Non-invasive detection of spatio-temporal activation of SBE and NFAT5 promoters in transgenic reporter mice following stroke.

The characterization of molecular responses following cerebral ischemia-induced changes in animal models capable of undergoing real-time analysis is an important goal for stroke research. In this study, we use transgenic mice to examine the activation of two different promoters in a firefly luciferase reporter mouse analyzable through a non-invasive bioluminescent imaging system.
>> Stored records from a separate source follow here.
(* ===== verification/ControllerShutdown.v ===== *)
(** The shutdown of a controller.

    Once the context is cancelled the main loop ends: its steps cannot go on for ever,
    and it is never stuck.  A graceful shutdown leaves no request in progress; a spot
    reclaim that arrives between the lock of a request and its registration as the
    active job does. *)
From S2P Require Import Prelude Regex Jobs JobNames Controller ControllerTheorems.
From Stdlib Require Import Ascii Wellfounded.

(** ** Termination *)

(** The stages of the main loop, and what is left to do in a stage. *)
#[local] Instance main_pc_done_dec (m : main_pc) : Decision (m = MExited \/ m = MPanicked).
Proof. destruct m; first [left; tauto|right; intros [H|H]; discriminate H]. Defined.

Definition stage (m : main_pc) : nat :=
  match m with
  | MInit => 15
  | MRecover _ => 14
  | MTick => 13
  | MScan _ _ => 12
  | MLock _ => 11
  | MGot _ => 10
  | MRun _ => 9
  | MJudge _ _ => 8
  | MTrace _ _ => 7
  | MMove _ _ => 6
  | MClear => 5
  | MLoop => 4
  | MExit => 3
  | MExitRemove _ => 2
  | MExitRename _ => 1
  | MExited | MPanicked => 0
  end.

Definition left_over (m : main_pc) : nat :=
  match m with
  | MRecover names => length names
  | MScan defs _ => length defs
  | MLock jobs => length jobs
  | _ => 0
  end.

Definition measure_lt (m' m : main_pc) : Prop :=
  (stage m' < stage m)%nat \/ stage m' = stage m /\ (left_over m' < left_over m)%nat.

Lemma measure_wf : well_founded measure_lt.
Proof.
  assert (forall n k m, (stage m < n)%nat \/ (stage m = n /\ left_over m < k)%nat -> Acc measure_lt m) as H.
  { induction n as [n IHn] using lt_wf_ind. induction k as [k IHk] using lt_wf_ind. intros m [Hm|[Hs Hl]].
    - apply (IHn (stage m) Hm (S (left_over m))). right. lia.
    - constructor. intros m' [H|[H1 H2]].
      + apply (IHn (stage m') ltac:(lia) (S (left_over m'))). right. lia.
      + apply (IHk (left_over m) Hl). right. lia. }
  intros m. apply (H (stage m) (S (left_over m))). right. lia.
Qed.

Section Termination.
Context (may_fail : bool) (trace_file : Z -> option path) (cfg : Config).

(** A step of the main loop of a cancelled controller, other than the [continue]. *)
Definition shutdown_step (c' c : ctl) : Prop :=
  cancelled c = true /\ c' <> c /\ exists fs fs', main_step may_fail trace_file cfg fs c fs' c'.

Lemma shutdown_decreases c' c : shutdown_step c' c -> measure_lt (main c') (main c).
Proof.
  intros (Hc & Hne & fs & fs' & Hs). unfold measure_lt.
  destruct Hs; rewrite ?H; cbn; try (left; lia); try (right; lia); try congruence; try done.
Qed.

Lemma renamed_total fs old new : exists fs' ok, renamed may_fail fs old new fs' ok.
Proof. destruct (os_Rename fs old new) eqn:E; [eexists _, true|eexists _, false]; by constructor. Qed.

Lemma shutdown_progress fs c :
  alive c -> cancelled c = true -> handler_holds c = false ->
  exists fs' c', main_step may_fail trace_file cfg fs c fs' c' /\ measure_lt (main c') (main c).
Proof.
  intros [Ha1 Ha2] Hc Hh.
  destruct (main c) eqn:Hm; try done.
  - eexists _, _. split; [by apply step_init_error|left; cbn; lia].
  - destruct names as [|n names]; [eexists _, _; split; [by apply step_recovered|left; cbn; lia]|].
    destruct (renamed_total fs (dirFrom (ExecutionDefinition cfg) n)
      (dirFrom (ExecutionDefinition cfg) (TrimSuffix n (dangling_suffix cfg) ++ lit "." ++ LargeSuffix))) as (fs' & ok & Hr).
    eexists _, _. split; [by eapply step_recover|right; cbn; lia].
  - eexists _, _. split; [by apply step_done|left; cbn; lia].
  - destruct (gracefulShutdownRequested c || spotReclaimDetected c) eqn:Hf; eexists _, _; (split; [by constructor|left; cbn; lia]).
  - destruct defs as [|d defs]; [eexists _, _; split; [by apply step_sort|left; cbn; lia]|].
    eexists _, _. split; [by eapply (step_scan _ _ _ _ _ d defs jobs None)|right; cbn; lia].
  - destruct jobs as [|j jobs]; [eexists _, _; split; [by apply step_none|left; cbn; lia]|].
    destruct (renamed_total fs (OriginalPath j) (dirFrom (Def j) (locked_name (NewFsWatcher cfg) j))) as (fs' & [] & Hr);
      eexists _, _; (split; [first [by eapply step_lock|by eapply step_lock_fails]|]); [left|right]; cbn; lia.
  - eexists _, _. split; [by apply step_activate|left; cbn; lia].
  - eexists _, _. split; [apply (step_run _ _ _ _ _ job ContextDone ContextDone fs); [done|done|done|constructor]|left; cbn; lia].
  - destruct (judge cfg job status) eqn:Hj.
    + destruct (renamed_total fs (TmpResponseFile cfg job) (ResponseFile job)) as (fs' & ok & Hr).
      eexists _, _. split; [by eapply step_success|left; cbn; lia].
    + assert (exists p, DeferToLargeFile job (ExitCode status) = Ok p) as (p & Hp).
      { unfold DeferToLargeFile. unfold judge, CodeSuccess in Hj. destruct (ExitCode status =? 0); [done|]. eauto. }
      eexists _, _. split; [by eapply step_defer|left; cbn; lia].
    + eexists _, _. split; [by eapply step_killed|left; cbn; lia].
    + eexists _, _. split; [by eapply step_failure|left; cbn; lia].
  - eexists _, _. split; [by eapply step_trace|left; cbn; lia].
  - destruct (renamed_total fs (InProgressPath job) target) as (fs' & ok & Hr).
    eexists _, _. split; [by eapply step_move|left; cbn; lia].
  - eexists _, _. split; [by eapply step_clear|left; cbn; lia].
  - destruct (spotReclaimDetected c) eqn:Hs.
    { eexists _, _. split; [apply step_exit; auto|left; cbn; lia]. }
    destruct (gracefulShutdownRequested c) eqn:Hg.
    2: { eexists _, _. split; [apply step_exit; auto|left; cbn; lia]. }
    destruct (activeJob c) as [j|] eqn:Hact.
    + eexists _, _. split; [by eapply step_exit_requeue|left; cbn; lia].
    + eexists _, _. split; [apply step_exit; auto|left; cbn; lia].
  - eexists _, _. split; [by eapply step_exit_remove|left; cbn; lia].
  - destruct (renamed_total fs (InProgressPath job) (OriginalPath job)) as (fs' & ok & Hr).
    eexists _, _. split; [by eapply step_exit_rename|left; cbn; lia].
Qed.

Definition handler_moves (x y : fsys * ctl) : Prop := handler_step may_fail cfg x.1 x.2 y.1 y.2.

Lemma handler_go fs c fs1 c1 z :
  handler_step may_fail cfg fs c fs1 c1 -> rtc handler_moves (fs1, c1) z -> rtc handler_moves (fs, c) z.
Proof. intros H. by apply rtc_l. Qed.

(** The handler gives the mutex back. *)
Lemma handler_releases fs c :
  alive c -> exists fs' c', rtc handler_moves (fs, c) (fs', c') /\
    handler_holds c' = false /\ main c' = main c /\ cancelled c' = cancelled c.
Proof.
  intros Ha. unfold handler_holds at 1. destruct (handler c) eqn:Hh.
  1, 2, 3, 7: exists fs, c; split; [constructor|]; unfold handler_holds; by rewrite Hh.
  - destruct (renamed_total (os_Remove fs (TmpResponseFile cfg job)) (InProgressPath job) (OriginalPath job)) as (fs' & ok & Hr).
    eexists _, _. split.
    + eapply handler_go; [apply (requeue_remove _ _ _ _ job); [exact Hh|exact Ha]|].
      eapply handler_go; [by apply (requeue_rename _ _ _ _ job fs' ok)|].
      eapply handler_go; [by apply requeue_clear|]. constructor.
    + done.
  - destruct (renamed_total fs (InProgressPath job) (OriginalPath job)) as (fs' & ok & Hr).
    eexists _, _. split.
    + eapply handler_go; [by apply (requeue_rename _ _ _ _ job fs' ok)|].
      eapply handler_go; [by apply requeue_clear|]. constructor.
    + done.
  - eexists _, _. split; [eapply handler_go; [by apply requeue_clear|]; constructor|done].
Qed.

Lemma main_keeps_cancelled fs c fs' c' : main_step may_fail trace_file cfg fs c fs' c' -> cancelled c' = cancelled c.
Proof. by destruct 1. Qed.

Lemma rtc_handler x y : rtc handler_moves x y -> rtc (cstep may_fail trace_file cfg) x y.
Proof. apply rtc_subrel. intros a b H. by right. Qed.

Lemma exit_reachable fs c :
  cancelled c = true -> exists fs' c', rtc (cstep may_fail trace_file cfg) (fs, c) (fs', c') /\ ~ alive c'.
Proof.
  remember (main c) as m eqn:Hm. revert fs c Hm.
  induction m as [m IH] using (well_founded_induction measure_wf). intros fs c -> Hc.
  destruct (decide (main c = MExited \/ main c = MPanicked)) as [Hd|Hd].
  { exists fs, c. split; [constructor|]. unfold alive. tauto. }
  assert (alive c) as Ha by (unfold alive; tauto).
  destruct (handler_releases fs c Ha) as (fs1 & c1 & Hr & Hh & Hm1 & Hc1).
  destruct (shutdown_progress fs1 c1) as (fs2 & c2 & Hs & Hlt); [unfold alive; by rewrite Hm1|congruence|done|].
  rewrite Hm1 in Hlt. destruct (IH (main c2) Hlt fs2 c2 eq_refl) as (fs3 & c3 & Hr3 & Hd3).
  { rewrite (main_keeps_cancelled _ _ _ _ Hs). congruence. }
  exists fs3, c3. split; [|done]. etrans; [by apply rtc_handler|]. apply (rtc_l _ _ (fs2, c2)); [by left|done].
Qed.
End Termination.

(** ** Graceful exits *)

(** The paths at which a controller locks requests. *)
Definition locked_path (cfg : Config) (p : path) : Prop :=
  exists j, job_ok j /\ p = dirFrom (Def j) (locked_name (NewFsWatcher cfg) j).

Definition no_new (cfg : Config) (fs fs' : fsys) : Prop :=
  forall p, locked_path cfg p -> is_Some (fs' !! p) -> is_Some (fs !! p).

Lemma no_new_refl cfg fs : no_new cfg fs fs.
Proof. by intros p. Qed.

Lemma no_new_delete cfg fs p : no_new cfg fs (delete p fs).
Proof. intros q _ H. rewrite lookup_delete_is_Some in H. tauto. Qed.

Lemma no_new_insert cfg fs p r : ~ locked_path cfg p -> no_new cfg fs (<[p := r]> fs).
Proof. intros Hp q Hq. rewrite lookup_insert_is_Some. intros [<-|[_ H]]; done. Qed.

Lemma no_new_trans cfg fs1 fs2 fs3 : no_new cfg fs1 fs2 -> no_new cfg fs2 fs3 -> no_new cfg fs1 fs3.
Proof. intros H1 H2 p Hp Hs. auto. Qed.

Lemma no_new_renamed may_fail cfg fs fs' old new ok :
  ~ locked_path cfg new -> renamed may_fail fs old new fs' ok -> no_new cfg fs fs'.
Proof.
  intros Hn [fs'' Hr| |]; [|apply no_new_refl..]. unfold os_Rename in Hr. destruct (fs !! old) as [r|]; [|done]. injection Hr as <-.
  eapply no_new_trans; [apply no_new_delete|by apply no_new_insert].
Qed.

Lemma locked_progress cfg p : locked_path cfg p -> p_sub p = RequestsFromSubDir /\ adjacent "." "i" (p_file p).
Proof.
  intros (j & _ & ->). split; [done|]. cbn [p_file dirFrom]. unfold locked_name.
  by exists (OriginalFile j), (drop 1 InProgressSuffix ++ lit "." ++ LocalID cfg).
Qed.

Lemma original_not_locked cfg j : job_ok j -> ~ locked_path cfg (OriginalPath j).
Proof. intros Hj [_ Ha]%locked_progress. by apply (job_no_progress j Hj). Qed.

Lemma to_not_locked cfg d n : ~ locked_path cfg (dirTo d n).
Proof. intros [H _]%locked_progress. discriminate H. Qed.

Lemma done_not_locked cfg j code : ~ locked_path cfg (DoneFile j code).
Proof. intros [H _]%locked_progress. unfold DoneFile in H. destruct (code =? CodeSuccess); discriminate H. Qed.

Lemma other_not_locked cfg cfg' j :
  LocalID cfg' <> LocalID cfg -> job_ok j -> ~ locked_path cfg (dirFrom (Def j) (locked_name (NewFsWatcher cfg') j)).
Proof.
  intros Hid Hj (j' & Hj' & E). apply (f_equal p_file) in E. cbn [p_file dirFrom] in E.
  by apply (locked_inj cfg' cfg j j' Hj Hj') in E as [_ E].
Qed.

Lemma deferred_not_locked cfg j code p : job_ok j -> DeferToLargeFile j code = Ok p -> 0 <= code -> ~ locked_path cfg p.
Proof.
  intros (FN & Hm) Hp Hcode [_ Ha]%locked_progress. revert Ha.
  destruct (request_shape (Def j) _ Hm) as (k & fs & nl & Hr). pose proof Hr as [_ Hk _ Hnl].
  unfold DeferToLargeFile in Hp. rewrite (without_failures_ok (Def j) j _ k fs nl eq_refl eq_refl Hr) in Hp.
  destruct (code =? 0); [done|]. injection Hp as <-. cbn [p_file dirFrom].
  set (R := RCat (stem_re (Def j)) (RStar (RAlt (rlit ".large") (RAlt (RChr newline) fail_re)))).
  apply (not_adjacent R).
  { unfold R. cbn [follow]. rewrite (stem_follow (Def j)) by set_solver. done. }
  rewrite <- !app_assoc. apply m_cat; [done|].
  assert (matches (rlit ".large") large_ext) as Hl by (by apply matches_lit).
  assert (matches (RStar (RAlt (rlit ".large") (RAlt (RChr newline) fail_re))) (large_ext ++ fail_text ++ decimal code)) as Htail.
  { apply m_star_app; [by apply m_alt_l|]. rewrite <- (app_nil_r (fail_text ++ decimal code)). apply m_star_app; [|constructor].
    apply m_alt_r, m_alt_r, fail_split. destruct (decimal_ok code Hcode) as (H1 & H2 & _). eauto. }
  assert (matches (RStar (RAlt (rlit ".large") (RAlt (RChr newline) fail_re))) (nl ++ large_ext ++ fail_text ++ decimal code)) as Hnl'.
  { destruct Hnl as [-> | ->]; [done|]. apply m_star_app; [|done]. apply m_alt_r, m_alt_l. by apply matches_chr. }
  unfold ext_text. destruct fn_large; [apply m_star_app; [by apply m_alt_l|]|]; exact Hnl'.
Qed.
Definition SetString16 (s : string) : option Z :=
  let '(neg, t) := match s with
                   | String c t => if code c =? 45 then (true, t) else if code c =? 43 then (false, t) else (false, s)
                   | EmptyString => (false, s)
                   end in
  match t with
  | EmptyString => None
  | _ => n ← parse_digits hex_val 16 0 t; Some (if neg : bool then - n else n)
  end.

(** ** JSON accessors *)

Definition parseJSONObject (raw : json) (ctx : string) : sresult jsonObj :=
  match raw with
  | JObject members => Ok (foldl (fun m kv => <[kv.1 := kv.2]> m) ∅ members)
  | _ => Err (ErrType ctx)
  end.

Definition requireRaw (obj : jsonObj) (key : string) : sresult json :=
  match obj !! key with Some raw => Ok raw | None => Err (ErrMissing key) end.

Definition requireObject (obj : jsonObj) (key : string) : sresult jsonObj :=
  raw ← requireRaw obj key; parseJSONObject raw key.

Definition unmarshal_string (raw : json) (key : string) : sresult string :=
  match raw with JString s => Ok s | JNull => Ok EmptyString | _ => Err (ErrType key) end.

Definition requireString (obj : jsonObj) (key : string) : sresult string :=
  raw ← requireRaw obj key; unmarshal_string raw key.

Definition requireStringList (obj : jsonObj) (key : string) : sresult (list string) :=
  raw ← requireRaw obj key;
  match raw with
  | JArray items => mapM_ (fun item => unmarshal_string item key) items
  | _ => Err (ErrType key)
  end.

Definition requireObjectList (obj : jsonObj) (key : string) : sresult (list jsonObj) :=
  raw ← requireRaw obj key;
  match raw with
  | JArray items => mapM_ (fun item => parseJSONObject item key) items
  | _ => Err (ErrType key)
  end.

Definition parseUint64JSON (raw : json) (key : string) : sresult Z :=
  match raw with
  | JNumber v | JString v =>
      match ParseUint64 v with Some n => Ok n | None => Err (ErrUint64 key) end
  | _ => Err (ErrUint64 key)
  end.

Definition requireUint64 (obj : jsonObj) (key : string) : sresult Z :=
  raw ← requireRaw obj key; parseUint64JSON raw key.

Definition optionalUint64 (obj : jsonObj) (key : string) (defaultValue : Z) : sresult Z :=
  match obj !! key with None => Ok defaultValue | Some raw => parseUint64JSON raw key end.

(** ** SSZ primitives *)

Record sszField := mkField {
  data : list Z;
  variable : bool
}.

Definition fixed (d : list Z) : sszField := mkField d false.
Definition var (d : list Z) : sszField := mkField d true.

(** [n] is a length: [uint64(n)] is [n]. *)
Definition addSSZLength (total : Z) (n : Z) : sresult Z :=
  let add := n in
  if (maxSSZSerializedBytes <? add) || (maxSSZSerializedBytes - add <? total) then Err ErrSize
  else Ok (total + add).

Definition fixed_step (fixedLen : Z) (f : sszField) : sresult Z :=
  if variable f then addSSZLength fixedLen 4 else addSSZLength fixedLen (golen (data f)).

(** State of the second loop: [head], [heap] and [offset]. *)
Definition container_step (st : list Z * list Z * Z) (f : sszField) : sresult (list Z * list Z * Z) :=
  let '(head, heap, offset) := st in
  if variable f then
    nextOffset ← addSSZLength offset (golen (data f));
    Ok (head ++ le_bytes 4 (u32 offset), heap ++ data f, nextOffset)
  else Ok (head ++ data f, heap, offset).

Definition sszContainer (fields : list sszField) : sresult (list Z) :=
  fixedLen ← foldM fixed_step 0 fields;
  '(head, heap, _) ← foldM container_step ([], [], fixedLen) fields;
  Ok (head ++ heap).

Definition sszListFixed (elems : list (list Z)) : list Z := foldl app [] elems.

Definition list_step (st : list Z * list Z * Z) (e : list Z) : sresult (list Z * list Z * Z) :=
  let '(head, heap, offset) := st in
  nextOffset ← addSSZLength offset (golen e);
  Ok (head ++ le_bytes 4 (u32 offset), heap ++ e, nextOffset).

Definition sszListVariable (elems : list (list Z)) : sresult (list Z) :=
  headLen ← foldM (fun n (_ : list Z) => addSSZLength n 4) 0 elems;
  '(head, heap, _) ← foldM list_step ([], [], headLen) elems;
  Ok (head ++ heap).

Definition sszUint64 (v : Z) : list Z := le_bytes 8 v.

Definition sszUint256 (v : Z) : sresult (list Z) :=
  if v <? 0 then Err ErrUint256 else
  if 2 ^ 256 <=? v then Err ErrUint256 else
  Ok (reverse (be_bytes 32 v)).

Definition hexToBytes (s : string) : sresult (list Z) :=
  let t := TrimPrefix (TrimPrefix s "0x") "0X" in
  match hex_decode t with Some b => Ok b | None => Err ErrHex end.

Definition hexToFixed (s : string) (n : Z) : sresult (list Z) :=
  b ← hexToBytes s;
  if negb (golen b =? n) then Err (ErrFixed n (golen b)) else Ok b.

Definition checkListLen (name : string) (got limit : Z) : sresult unit :=
  if limit <? got then Err (ErrListLen name limit got) else Ok tt.

Definition checkByteLen (name : string) (got limit : Z) : sresult unit :=
  if limit <? got then Err (ErrByteLen name limit got) else Ok tt.

Definition parseUint256Hex (s : string) : sresult Z :=
  let t := TrimPrefix (TrimPrefix s "0x") "0X" in
  match t with
  | EmptyString => Err ErrQuantity
  | _ => match SetString16 t with Some v => Ok v | None => Err ErrQuantity end
  end.

(** ** Encoders *)

Definition sszWithdrawalFromObj (obj : jsonObj) : sresult (list Z) :=
  index ← requireUint64 obj "index";
  validatorIndex ← requireUint64 obj "validatorIndex";
  address ← requireString obj "address";
  amount ← requireUint64 obj "amount";
  addr ← hexToFixed address 20;
  sszContainer [fixed (sszUint64 index); fixed (sszUint64 validatorIndex); fixed addr; fixed (sszUint64 amount)].

(** The loop over a list of hex strings with a bound on their bytes. *)
Definition decode_items (name : string) (maxBytes : Z) (items : list string) : sresult (list (list Z)) :=
  mapM_ (fun s => b ← hexToBytes s; _ ← checkByteLen name (golen b) maxBytes; Ok b) items.

(** [requireString] followed by [hexToFixed]. *)
Definition require_fixed (obj : jsonObj) (key : string) (n : Z) : sresult (list Z) :=
  value ← requireString obj key; hexToFixed value n.

Definition sszExecutionPayloadFromObj (obj : jsonObj) : sresult (list Z) :=
  parentHash ← require_fixed obj "parentHash" 32;
  feeRecipient ← require_fixed obj "feeRecipient" 20;
  stateRoot ← require_fixed obj "stateRoot" 32;
  receiptsRoot ← require_fixed obj "receiptsRoot" 32;
  logsBloom ← require_fixed obj "logsBloom" 256;
  prevRandao ← require_fixed obj "prevRandao" 32;
  blockNumber ← requireUint64 obj "blockNumber";
  gasLimit ← requireUint64 obj "gasLimit";
  gasUsed ← requireUint64 obj "gasUsed";
  timestamp ← requireUint64 obj "timestamp";
  extraDataValue ← requireString obj "extraData";
  extraData ← hexToBytes extraDataValue;
  _ ← checkByteLen "extraData" (golen extraData) maxExtraDataBytes;
  baseFeePerGas ← requireString obj "baseFeePerGas";
  baseFee ← parseUint256Hex baseFeePerGas;
  baseFeeBytes ← sszUint256 baseFee;
  blockHash ← require_fixed obj "blockHash" 32;
  transactionValues ← requireStringList obj "transactions";
  _ ← checkListLen "transactions" (golen transactionValues) maxTransactionsPerPayload;
  txs ← decode_items "transactions" maxBytesPerTransaction transactionValues;
  withdrawalObjs ← requireObjectList obj "withdrawals";
  _ ← checkListLen "withdrawals" (golen withdrawalObjs) maxWithdrawalsPerPayload;
  withdrawals ← mapM_ sszWithdrawalFromObj withdrawalObjs;
  blobGasUsed ← requireUint64 obj "blobGasUsed";
  excessBlobGas ← requireUint64 obj "excessBlobGas";
  blockAccessListValue ← requireString obj "blockAccessList";
  blockAccessList ← hexToBytes blockAccessListValue;
  _ ← checkByteLen "blockAccessList" (golen blockAccessList) maxBlockAccessListBytes;
  txList ← sszListVariable txs;
  slotNumber ← optionalUint64 obj "slotNumber" 0;
  sszContainer
    [fixed parentHash; fixed feeRecipient; fixed stateRoot; fixed receiptsRoot; fixed logsBloom; fixed prevRandao;
     fixed (sszUint64 blockNumber); fixed (sszUint64 gasLimit); fixed (sszUint64 gasUsed); fixed (sszUint64 timestamp);
     var extraData; fixed baseFeeBytes; fixed blockHash; var txList; var (sszListFixed withdrawals);
     fixed (sszUint64 blobGasUsed); fixed (sszUint64 excessBlobGas); var blockAccessList; fixed (sszUint64 slotNumber)].

Definition check_empty_request (obj : jsonObj) (u : unit) (key : string) : sresult unit :=
  match obj !! key with
  | None => Ok tt
  | Some (JArray []) => Ok tt
  | Some (JArray _) => Err (ErrNotEmpty key)
  | Some _ => Err (ErrType key)
  end.

Definition request_keys : list string :=
  ["deposits"; "withdrawals"; "consolidations"; "builderDeposits"; "builderExits"].
(* ===== verification/SszTheorems.v ===== *)
(** What the SSZ encoders of [Ssz] promise.

    The guest reads its inputs with an SSZ decoder.  This file gives such decoders, on
    top of the generic ones of [Ssz], for the stateless input and for the extended
    input, and proves that they read back what the JSON text, or the structure given
    to the encoder, says. *)
From S2P Require Import Prelude Ssz.

(** ** Views of the stateless input *)

Record Withdrawal := mkWithdrawal {
  w_index : Z;
  w_validatorIndex : Z;
  w_address : list Z;
  w_amount : Z
}.

Record ExecutionPayload := mkPayload {
  ep_parentHash : list Z;
  ep_feeRecipient : list Z;
  ep_stateRoot : list Z;
  ep_receiptsRoot : list Z;
  ep_logsBloom : list Z;
  ep_prevRandao : list Z;
  ep_blockNumber : Z;
  ep_gasLimit : Z;
  ep_gasUsed : Z;
  ep_timestamp : Z;
  ep_extraData : list Z;
  ep_baseFeePerGas : Z;
  ep_blockHash : list Z;
  ep_transactions : list (list Z);
  ep_withdrawals : list Withdrawal;
  ep_blobGasUsed : Z;
  ep_excessBlobGas : Z;
  ep_blockAccessList : list Z;
  ep_slotNumber : Z
}.

Record NewPayloadRequest := mkNewPayloadRequest {
  np_executionPayload : ExecutionPayload;
  np_versionedHashes : list (list Z);
  np_parentBeaconBlockRoot : list Z;
  np_executionRequests : list (list Z)
}.

Record ExecutionWitness := mkWitness {
  ew_state : list (list Z);
  ew_codes : list (list Z);
  ew_headers : list (list Z)
}.

Record StatelessInput := mkStatelessInput {
  si_newPayloadRequest : NewPayloadRequest;
  si_executionWitness : ExecutionWitness;
  si_chainId : Z
}.

(** *** What the JSON text says *)

Definition hex_list (obj : jsonObj) (key : string) : sresult (list (list Z)) :=
  values ← requireStringList obj key; mapM_ hexToBytes values.

Definition hex_bytes (obj : jsonObj) (key : string) : sresult (list Z) :=
  value ← requireString obj key; hexToBytes value.

Definition hex_quantity (obj : jsonObj) (key : string) : sresult Z :=
  value ← requireString obj key; parseUint256Hex value.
In the first model, we examine the middle cerebral artery occlusion (MCAO)-induced activation of Smad-binding elements (SBE), a downstream target of Smad 1/2/3 transcription factors, in which SBEs regulate the expression of the fluc reporter. We observed that MCAO induces a bilateral activation (i.e., both ipsilateral and contralateral brain hemispheres) of the SBE-luc reporter with a peak at 24 h. In the second model, we examined MCAO-induced activation of the osmolarity-sensitive promoter nuclear factor of activated T-cell 5 (NFAT5) and identified a peak reporter expression 72 h post-MCAO in the ipsilateral but not contralateral hemisphere. In each of these models, the assessment of post-MCAO fluc-expression provided both a quantitative measure (i.e., radiance in photons/sec/cm(2) /steradian) as well as qualitative localization of the molecular response following focal ischemic injury.